Kavanaugh sent a letter Thursday to Sen. Chuck Grassley (R-Iowa), the chairman of the Judiciary Committee, saying he wanted to attend the Monday hearing to “clear my name.”
“Thank you for the invitation to appear before the Senate Committee on the Judiciary on Monday, September 24. I will be there. I look forward to the opportunity to testify before the Committee,” Kavanaugh wrote.
{mosads}Kavanaugh noted that during a private phone call with Judiciary Committee staff on Monday of this week he had requested a hearing as soon as the following day.
“I continue to want a hearing as soon as possible, so that I can clear my name,” Kavanaugh said.

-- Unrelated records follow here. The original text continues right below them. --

(** An apply writes only templates with the annotations that it was given. *)
Lemma apply_template_wp `{External} st pasfs : Forall keeps_template pasfs ->
  wp (apply_stateful_set st tt restricted_equal pasfs) (fun tr _ =>
    forall s, s ∈ omap sts_write tr -> template_annotations s = template_annotations st).
Proof.
  intros Hp. unfold apply_stateful_set. cbn [bind call]. intros got.
  assert (Hpasf : forall s, template_annotations (foldl (fun st pasf => pasf st None) s pasfs) = template_annotations s).
  { clear got. induction Hp as [|pasf pasfs Hh _ IH]; intros s; [done|]. cbn. by rewrite IH, Hh. }
  assert (Hgo : forall create est, wp (let! '(s, c, ev) := restricted_equal st est tt in
      let s := foldl (fun st pasf => pasf st None) s pasfs in
      if create : bool then let! err := CreateClientObject KSts s in Ret (c, err)
      else if ev : bool then Ret (c, None)
      else let! err := PatchClientObject KSts (set_st_ResourceVersion (m_ResourceVersion (st_Meta est)) s) in
           match err with
           | None => Ret (c, None)
           | Some e => if IsConflict e then Ret (c, None) else Ret (c, Some e)
           end) (fun tr _ => forall s, s ∈ omap sts_write tr -> template_annotations s = template_annotations st)).
  { intros create est. unfold restricted_equal.
    destruct (StatefulSetDeepEqual _ est false) as [[s ev]|] eqn:E; [|cbn; by intros s ?%elem_of_nil].
    apply StatefulSetDeepEqual_template in E.
    assert (Hr : template_annotations (RestrictConditionsEqual st est) = template_annotations st)
      by (unfold RestrictConditionsEqual; by destruct (st_VolumeClaimTemplates est)).
    rewrite Hr in E. cbn [deref bind]. destruct create; [|destruct ev; [cbn; by intros s' ?%elem_of_nil|]].
    - cbn. intros _ s' ->%list_elem_of_singleton. by rewrite Hpasf.
    - assert (Hv : template_annotations (set_st_ResourceVersion (m_ResourceVersion (st_Meta est))
          (foldl (fun st pasf => pasf st None) s pasfs)) = template_annotations st)
        by (etransitivity; [apply Hpasf | exact E]).
      cbn -[set_st_ResourceVersion template_annotations].
      intros [e|]; [destruct (IsConflict e)|]; cbn -[set_st_ResourceVersion template_annotations];
        by intros s' ->%list_elem_of_singleton. }
  destruct got as [est|err]; [apply (Hgo false est)|].
  destruct (IsNotFound err); [apply (Hgo true emptySts) | cbn; by intros s ?%elem_of_nil].
Qed.

(** ** What the builders do with the annotations of the spec *)

Lemma NewPodTemplateSpec_annotations d cfg c pts : NewPodTemplateSpec d cfg c = Some pts ->
  exists base, base_of d c = Some base /\ pt_Annotations pts = bs_Annotations base.
Proof.
  unfold NewPodTemplateSpec. intros Hp. apply bind_Some in Hp as (base & Hb & Hp). exists base. split; [done|].
  cbn iota beta in Hp. destruct (BuildSharedVolumesAndVolumeMounts _ _) as [[? ?] ?].
  apply bind_Some in Hp as (vs & _ & [= <-]). done.
Qed.

Lemma termination_annotations pts cfg n pts' : AddTerminationGracePeriodSeconds pts cfg n = Some pts' ->
  pt_Annotations pts' = pt_Annotations pts.
Proof.
  unfold AddTerminationGracePeriodSeconds. intros Hp. apply bind_Some in Hp as (s & _ & Hp). injection Hp as <-.
  by repeat case_match.
Qed.

Lemma fe_template_annotations d cfg pts : fe_template d cfg = Some pts ->
  exists base, base_of d Component_FE = Some base /\ pt_Annotations pts = bs_Annotations base.
Proof.
  unfold fe_template. intros Hp. apply bind_Some in Hp as (p1 & H1 & Hp).
  apply bind_Some in Hp as (p2 & H2 & Hp). apply bind_Some in Hp as (fe & _ & Hp).
  apply bind_Some in Hp as (c & _ & [= <-]). apply NewPodTemplateSpec_annotations in H1 as (base & Hb & Ha).
  apply termination_annotations in H2. exists base. split; [done|]. cbn. congruence.
Qed.

Lemma be_template_annotations `{External} d cfg : result (fun r =>
    (exists base, base_of d Component_BE = Some base /\ pt_Annotations r.2 = bs_Annotations base) /\
    BEStatus (dcr_Status r.1) = BEStatus (dcr_Status d)) (buildBEPodTemplateSpec d cfg).
Proof.
  unfold buildBEPodTemplateSpec. destruct (NewPodTemplateSpec d cfg Component_BE) as [p1|] eqn:H1; [|by apply spec_panic].
  cbn [assert_ok]. destruct (BeSpec_ (dcr_Spec d)) as [be|] eqn:Hbe; [|by apply spec_panic]. cbn [deref].
  apply NewPodTemplateSpec_annotations in H1 as (base & Hb & Ha).
  destruct (be_affinity be p1) as [p2 base2] eqn:H2.
  assert (Ha2 : pt_Annotations p2 = bs_Annotations base)
    by (unfold be_affinity in H2; destruct (be_EnableFeAffinity be); injection H2 as <- _; done).
  eapply spec_bind; [apply only_any|]. intros termination _.
  destruct (AddTerminationGracePeriodSeconds p2 _ _) as [p3|] eqn:H3; [|by apply spec_panic]. cbn [assert_ok].
  apply termination_annotations in H3. eapply spec_bind; [apply only_any|]. intros container _.
  apply spec_ret. split; [exists base; split; [done | cbn; congruence]|]. unfold set_be_base. by case_match.
Qed.

(** ** The clock and the configuration *)

(** What the documentation of [time] says of RFC 3339 texts, on the range of
    nanoseconds since the epoch: they keep the whole seconds. *)
Definition rfc3339_law `{External} : Prop :=
  forall t, 0 <= t < 2 ^ 63 -> time_parse_rfc3339 (local_rfc3339 t) = Ok (t - t mod 1000000000) /\ local_rfc3339 t <> "".

(** The pass reads times within ten minutes of each other, less the second
    that the text of a time loses. *)
Definition clock_steady (tr : trace) : Prop :=
  (forall t, t ∈ omap time_read tr -> 0 <= t < 2 ^ 63) /\
  forall t t', t ∈ omap time_read tr -> t' ∈ omap time_read tr -> t' - t <= restart_window - 1000000000.

(** The first config map read in a pass is the component's core configuration,
    and its hash is not [old]. *)
Definition core_config_changed `{External} (c : ComponentType) (old : string) (tr : trace) : Prop :=
  exists cm conf rest, omap config_map_get tr = Ok cm :: rest /\ ResolveConfigMaps [cm] c = (conf, None) /\
    Map2Hash conf <> "" /\ Map2Hash conf <> old.

(** The StatefulSet that the FE pass reads first does not have more replicas than wanted. *)
Definition not_shrinking (d : Dcr) (tr : trace) : Prop :=
  exists est rest existing wanted, omap sts_get tr = Ok est :: rest /\ st_Replicas est = Some existing /\
    wanted_replicas d = Some wanted /\ 0 <= existing <= wanted /\ wanted < 2 ^ 31.

(** The template of a StatefulSet carries the time [t] as that of the restart. *)
Definition restarts_at `{External} (c : ComponentType) (t : Z) (st : StatefulSet) : Prop :=
  map_get (pt_Annotations (st_Template st)) (GetRestartAnnotationKey c) = local_rfc3339 t.

Definition restarting (c : ComponentType) (d : Dcr) : Prop :=
  exists s, GetComponentStatus d c = Some s /\ cst_Phase s = Restarting.

(** The spec of the component carries the time. *)
Definition annotated `{External} (c : ComponentType) (t : Z) (d : Dcr) : Prop :=
  exists base, base_of d c = Some base /\ map_get (bs_Annotations base) (GetRestartAnnotationKey c) = local_rfc3339 t.

Section restarts.
Context `{External}.
Context (c : ComponentType) (t1 : Z).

The White House released the letter hours after a lawyer for Christine Blasey Ford, Kavanaugh’s accuser, said she would not testify at the hearing set for Monday but opened the door for testifying later in the week.
“She wishes to testify, provided that we can agree on terms that are fair and which ensure her safety,” Ford lawyer Debra Katz wrote to the Judiciary Committee.

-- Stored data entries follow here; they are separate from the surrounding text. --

(* ===== verification/Webhooks.v ===== *)
(** The certificate of the operator's admission webhooks
    ([src/pkg/common/utils/certificate], [src/pkg/controller/unnamedwatches]
    and [src/cmd/operator/conf/config.go]): a secret holds a certificate and its
    key; a pass renews them when they are missing or run out, and puts the
    certificate into the two webhook configurations.
    The parts of Go's [crypto] and [encoding/pem] that the code calls are the
    class [Crypto], or calls when they draw random numbers. *)

From Stdlib Require Import ZArith Lia.
From stdpp Require Import base list gmap strings.
From S2P Require Import Prelude GoStr KubeTypes.

Local Open Scope string_scope.
Local Open Scope Z_scope.
Local Open Scope dop_scope.

(** ** Certificates *)

(** A certificate; its public key is [None] when it is no RSA key. *)
Record Certificate (K : Type) := mkCertificate {
  crt_SerialNumber : Z;
  crt_CommonName : string;
  crt_Organization : list string;
  crt_NotBefore : Z;
  crt_NotAfter : Z;
  crt_DNSNames : list string;
  crt_PublicKey : option K
}.
Arguments mkCertificate {K}.
Arguments crt_SerialNumber {K}. Arguments crt_CommonName {K}. Arguments crt_Organization {K}.
Arguments crt_NotBefore {K}. Arguments crt_NotAfter {K}. Arguments crt_DNSNames {K}. Arguments crt_PublicKey {K}.

Class Crypto := {
  PrivateKey : Type;
  PublicKey : Type;
  Public : PrivateKey -> PublicKey;
  (** [rsa.PublicKey.Equal]. *)
  key_Equal : PublicKey -> PublicKey -> bool;
  (** [pem.Decode], type and bytes of the first block, and [pem.EncodeToMemory]. *)
  pem_Decode : string -> option (string * string);
  pem_EncodeToMemory : string -> string -> string;
  (** Package x509. *)
  ParseCertificates : string -> res (list (Certificate PublicKey));
  ParsePKCS1PrivateKey : string -> res PrivateKey;
  MarshalPKCS1PrivateKey : PrivateKey -> string;
  (** [time.Format(time.RFC3339Nano)] in the process's time zone. *)
  rfc3339_nano : Z -> string
}.

(** ** Calls *)

(** The two kinds of webhook configurations, and the fields that are touched. *)
Inductive hook := Mutating | Validating.
#[export] Instance hook_eq_dec : EqDecision hook.
Proof. solve_decision. Defined.
Record Webhook := mkWebhook { wh_Name : string; wh_CABundle : string }.
#[export] Instance Webhook_etas : Etas Webhook := fun w => mkWebhook (wh_Name w) (wh_CABundle w).
Record WebhookConfiguration := mkWebhookConfiguration { wc_Name : string; wc_Webhooks : list Webhook }.
#[export] Instance WebhookConfiguration_etas : Etas WebhookConfiguration := fun c =>
  mkWebhookConfiguration (wc_Name c) (wc_Webhooks c).

Section webhooks.
Context `{Crypto}.

(** The calls of the clientset, the clock, and the random numbers of
    [crypto/rand] and of the functions that draw them. *)
Inductive CertE : Type -> Type :=
| SecretGet (ns name : string) : CertE (res Secret)
| SecretUpdate (s : Secret) : CertE (option goerr)
| HookGet (h : hook) (name : string) : CertE (res WebhookConfiguration)
| HookUpdate (h : hook) (c : WebhookConfiguration) : CertE (option goerr)
| PodsOf (ns selector : string) : CertE (res (list Pod))
| PodGet (ns name : string) : CertE (res Pod)
| PodUpdate (p : Pod) : CertE (option goerr)
| CertNow : CertE Z
| RandInt (limit : Z) : CertE (res Z)
| GenerateKey (bits : Z) : CertE (res PrivateKey)
| CreateCertificate (template : Certificate PublicKey) (pk : PrivateKey) : CertE (res string).

Abbreviation cop := (prog CertE).

(** ** certificate.go *)

Definition minutes (n : Z) : Z := n * 60 * 1000000000.
Definition SerialNumberLimit : Z := Z.shiftl 1 128.
Definition DefaultExpireTimeout : Z := minutes (365 * 24 * 60).
Definition UpdateCABefore : Z := minutes 10.
Definition Cert_Type : string := "CERTIFICATE".
Definition PrivateKey_Type : string := "RSA PRIVATE KEY".

Record CAOptions := mkCAOptions { opt_CommonName : string; opt_Organization : list string; opt_DnsNames : list string }.

Record CA := mkCA {
  ca_privateKey : string;
  ca_cert : string;
  ca_PrivateKey : PrivateKey;
  ca_Certificate : Certificate PublicKey
}.

(** The template is returned as the certificate, without its public key. *)
Definition NewCAConfigSecret (options : CAOptions) : cop (res CA) :=
  let! serial := call (RandInt SerialNumberLimit) in
  match serial with
  | Er err => Ret (Er (errorsNew ("new CA failed, " +:+ err_msg err)))
  | Ok serial =>
      let! pk := call (GenerateKey 2048) in
      match pk with
      | Er err => Ret (Er (errorsNew ("generate key failed, " +:+ err_msg err)))
      | Ok pk =>
          let! before := call CertNow in
          let! after := call CertNow in
          let certificate := mkCertificate serial (opt_CommonName options) (opt_Organization options)
                               (before - minutes 10) (after + DefaultExpireTimeout) (opt_DnsNames options) None in
          let! cert := call (CreateCertificate certificate pk) in
          match cert with
          | Er err => Ret (Er (errorsNew ("failed to create certificate, " +:+ err_msg err)))
          | Ok cert => Ret (Ok (mkCA (pem_EncodeToMemory PrivateKey_Type (MarshalPKCS1PrivateKey pk))
                                     (pem_EncodeToMemory Cert_Type cert) pk certificate))
          end
      end
  end.

(** In its period, and not in the last ten minutes of it. *)
Definition in_period (c : Certificate PublicKey) (now : Z) : bool :=
  negb (now <? crt_NotBefore c) && negb (crt_NotAfter c - UpdateCABefore <? now).

Definition ValidCA (ca : CA) : cop bool :=
  match crt_PublicKey (ca_Certificate ca) with
  | None => Panic "interface conversion: interface {} is not *rsa.PublicKey"
  | Some k =>
      if negb (key_Equal k (Public (ca_PrivateKey ca))) then Ret false
      else let! now := call CertNow in Ret (in_period (ca_Certificate ca) now)
  end.

(** ** secret.go of the certificates *)

Definition TlsKeyName : string := "tls.key".
Definition TLsCertName : string := "tls.crt".

(** [None] is a panic: of an index out of range, when there is no certificate. *)
Definition parsePemCert (caBytes : string) : option (res (Certificate PublicKey)) :=
  match pem_Decode caBytes with
  | Some (type, b) =>
      if decide (type = Cert_Type) then
        match ParseCertificates b with
        | Er err => Some (Er err)
        | Ok (c :: _) => Some (Ok c)
        | Ok [] => None
        end
      else Some (Er (errorsNew "have not pem certificate"))
  | None => Some (Er (errorsNew "have not pem certificate"))
  end.

(** [None] is a panic: text without a block gives a nil pointer. *)
Definition parsePrivateKey (pkBytes : string) : option (res PrivateKey) :=
  match pem_Decode pkBytes with
  | Some (_, b) => Some (ParsePKCS1PrivateKey b)
  | None => None
  end.

(** The certificate's text is that of the key, as in the code. *)
Definition BuildCAFromSecret (s : Secret) : option (option CA) :=
  match sec_Data s !! TLsCertName, sec_Data s !! TlsKeyName with
  | Some caBytes, Some pkBytes =>
      if decide (caBytes = "" \/ pkBytes = "") then Some None
      else
        cert ← parsePemCert caBytes;
        match cert with
        | Er _ => Some None
        | Ok cert =>
            pk ← parsePrivateKey pkBytes;
            match pk with
            | Er _ => Some None
            | Ok pk => Some (Some (mkCA pkBytes pkBytes pk cert))
            end
        end
  | _, _ => Some None
  end.

(** ** secret.go of the watches *)

Definition certificateType : string := "HTTP".
Definition testDNSName : string := "doris.example.com".
Definition OperatorPodSelector : string := "control-plane=doris-operator".
Definition OperatorPodTimeAnnotation : string := "doris-operator/update-time".

Record WatchSecret := mkWatchSecret {
  ws_Name : string;
  ws_SecretName : string;
  ws_Namespace : string;
  ws_WebhookService : string;
  ws_MutatingWebhookConfigurationName : string;
  ws_ValidatingWebhookConfigurationName : string
}.

(** Events of every kind ask for a pass when the object has the name. *)
Definition secret_toReconcileRequest (w : WatchSecret) (object : ObjectMeta) : list (string * string) :=
  if decide (m_Name object = ws_SecretName w) then [(ws_Namespace w, ws_SecretName w)] else [].

Definition dnsNames (w : WatchSecret) : list string :=
  let name := ws_WebhookService w +:+ "." +:+ ws_Namespace w in
  [name; name +:+ ".svc"; name +:+ ".svc.cluster.local"; testDNSName].

Definition generateCASecret (w : WatchSecret) (ca : CA) : Secret :=
  mkSecret (emptyMeta <| m_Name := ws_SecretName w |> <| m_Namespace := ws_Namespace w |>)
    (<[TLsCertName := ca_cert ca]> {[TlsKeyName := ca_privateKey ca]}).

Definition set_bundles (cert : string) (c : WebhookConfiguration) : WebhookConfiguration :=
  c <| wc_Webhooks := map (fun w => w <| wh_CABundle := cert |>) (wc_Webhooks c) |>.

(** Get the configuration, set the bundles, update. *)
Definition install (h : hook) (name cert : string) : cop (option goerr) :=
  let! got := call (HookGet h name) in
  match got with
  | Er err => Ret (Some err)
  | Ok c => call (HookUpdate h (set_bundles cert c))
  end.

(** [retry.RetryOnConflict]: again while the error is a conflict, [steps] times at most. *)
Fixpoint RetryOnConflict (steps : nat) (fn : cop (option goerr)) : cop (option goerr) :=
  let! err := fn in
  match err, steps with
  | None, _ => Ret None
  | Some e, S (S _ as n) => if IsConflict e then RetryOnConflict n fn else Ret (Some e)
  | Some e, _ => Ret (Some e)
  end.

Definition touch_pod (ns name : string) : cop (option goerr) :=
  let! got := call (PodGet ns name) in
  match got with
  | Er err => Ret (Some err)
  | Ok pod =>
      let! now := call CertNow in
      let meta := p_Meta pod in
      call (PodUpdate (mkPod (meta <| m_Annotations := <[OperatorPodTimeAnnotation := rfc3339_nano now]> (m_Annotations meta) |>)
                         (p_TerminationGracePeriodSeconds pod) (p_Status pod)))
  end.

(** Failures are only logged. *)
Definition updateOperatorPods (operatorNamespace : string) : cop unit :=
  let! pods := call (PodsOf operatorNamespace OperatorPodSelector) in
  match pods with
  | Er _ => Ret tt
  | Ok pods => foldM (fun _ pod => RetryOnConflict 5 (touch_pod (m_Namespace (p_Meta pod)) (p_Name pod)) ;;; Ret tt) tt pods
  end.

(** The new certificate, into the secret first, then into the configurations. *)
Definition renew (w : WatchSecret) (secret : Secret) : cop (option goerr) :=
  let! made := NewCAConfigSecret (mkCAOptions (ws_Name w +:+ "-" +:+ certificateType) [ws_Name w] (dnsNames w)) in
  match made with
  | Er err => Ret (Some err)
  | Ok ca =>
      let! err := call (SecretUpdate (mkSecret (sec_Meta secret) (sec_Data (generateCASecret w ca)))) in
      match err with
      | Some err => Ret (Some err)
      | None =>
          let! err := install Mutating (ws_MutatingWebhookConfigurationName w) (ca_cert ca) in
          match err with
          | Some err => Ret (Some err)
          | None =>
              let! err := install Validating (ws_ValidatingWebhookConfigurationName w) (ca_cert ca) in
              match err with
              | Some err => Ret (Some err)
              | None => updateOperatorPods (ws_Namespace w) ;;; Ret None
              end
          end
      end
  end.

(** Whether the secret has a certificate that needs no renewal. *)
Definition certificate_kept (secret : Secret) : cop bool :=
  match BuildCAFromSecret secret with
  | None => Panic "invalid memory address or index out of range"
  | Some None => Ret false
  | Some (Some ca) => ValidCA ca
  end.

Definition secret_Reconcile (w : WatchSecret) : cop (option goerr) :=
  let! got := call (SecretGet (ws_Namespace w) (ws_SecretName w)) in
  match got with
  | Er err => Ret (Some err)
  | Ok secret => let! valid := certificate_kept secret in if valid : bool then Ret None else renew w secret
  end.

(** ** The watches of the configurations *)

Record WatchHook := mkWatchHook {
  wk_Hook : hook;
  wk_Name : string;
  wk_ConfigurationName : string;
  wk_SecretName : string;
  wk_SecretNamespace : string
}.

(** The object's name is compared with that of the watch. *)
Definition hook_toReconcileRequest (w : WatchHook) (object : ObjectMeta) : list (string * string) :=
  if decide (m_Name object = wk_Name w) then [(m_Namespace object, m_Name object)] else [].

Definition hook_Reconcile (w : WatchHook) : cop (option goerr) :=
  let! got := call (SecretGet (wk_SecretNamespace w) (wk_SecretName w)) in
  match got with
  | Er err => Ret (Some err)
  | Ok secret => install (wk_Hook w) (wk_ConfigurationName w) (default "" (sec_Data secret !! TLsCertName))
  end.

(** ** controller.go *)

(** The interface of a watch: the requests for an object, and the pass. *)
Record watch := mkWatch {
  w_GetName : string;
  w_requests : ObjectMeta -> list (string * string);
  w_Reconcile : cop (option goerr)
}.
Definition secret_watch (w : WatchSecret) : watch := mkWatch (ws_Name w) (secret_toReconcileRequest w) (secret_Reconcile w).
Definition hook_watch (w : WatchHook) : watch := mkWatch (wk_Name w) (hook_toReconcileRequest w) (hook_Reconcile w).

Fixpoint ReconcileResource (watches : list watch) : cop (option goerr) :=
  match watches with
  | [] => Ret None
  | w :: watches =>
      let! err := w_Reconcile w in
      match err with Some err => Ret (Some err) | None => ReconcileResource watches end
  end.

Definition WatchSecretWebhookName : string := "doris-operator-webhook-secret-watch".
Definition WatchValidatingWebhookConfigurationName : string := "doris-operator-validate-webhook-watch".
Definition WatchMutatingWebhookConfigurationName : string := "doris-operator-mutate-webhook-watch".
Definition DefaultMutatingWebhookConfigurationName : string := "doris-operator-mutate-webhook".
Definition DefaultValidatingWebhookConfigurationName : string := "doris-operator-validate-webhook".

Record Options := mkOptions {
  op_EnableWebHook : bool;
  op_Name : string;
  op_SecretName : string;
  op_Namespace : string;
  op_WebhookService : string
}.

Definition init_secret_watch (o : Options) : WatchSecret :=
  mkWatchSecret WatchSecretWebhookName (op_SecretName o) (op_Namespace o) (op_WebhookService o)
    DefaultMutatingWebhookConfigurationName DefaultValidatingWebhookConfigurationName.
Definition init_validating_watch (o : Options) : WatchHook :=
  mkWatchHook Validating WatchValidatingWebhookConfigurationName DefaultValidatingWebhookConfigurationName
    (op_SecretName o) (op_Namespace o).
Definition init_mutating_watch (o : Options) : WatchHook :=
  mkWatchHook Mutating WatchMutatingWebhookConfigurationName DefaultMutatingWebhookConfigurationName
    (op_SecretName o) (op_Namespace o).
Definition init_watches (o : Options) : list watch :=
  [secret_watch (init_secret_watch o); hook_watch (init_validating_watch o); hook_watch (init_mutating_watch o)].

(** ** config.go *)

Definition Default_Secret_Name : string := "doris-operator-secret-cert".

Record EnvVariables := mkEnvVariables {
  EnableWebhook : bool; OperatorNamespace : string; OperatorName : string; ServiceName : string
}.

Definition ParseEnvs (Getenv : string -> string) : EnvVariables :=
  let or_default name d := if decide (Getenv name = "") then d else Getenv name in
  mkEnvVariables (bool_decide (Getenv "ENABLE_WEBHOOK" = "true")) (or_default "OPERATOR_NAMESPACE" "doris")
    (or_default "OPERATOR_NAME" "doris-operator") (or_default "SERVICE_NAME" "doris-operator-service").

Definition NewControllerOptions (envs : EnvVariables) : Options :=
  mkOptions (EnableWebhook envs) (OperatorName envs) Default_Secret_Name (OperatorNamespace envs) (ServiceName envs).
End webhooks.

Katz wrote that her client’s appearance on Monday “is not possible” and argued “the committee’s insistence that it occur then is arbitrary in any event.”
Republicans had invited both Kavanaugh and Ford to appear for the Monday hearing.
Kavanaugh has repeatedly denied any wrongdoing since Ford came forward publicly on Sunday to accuse him of sexual assault.
Ford told The Washington Post that during a high school party in the early 1980s Kavanaugh pinned her to a bed, tried to remove her clothes and covered her mouth when she tried to protest.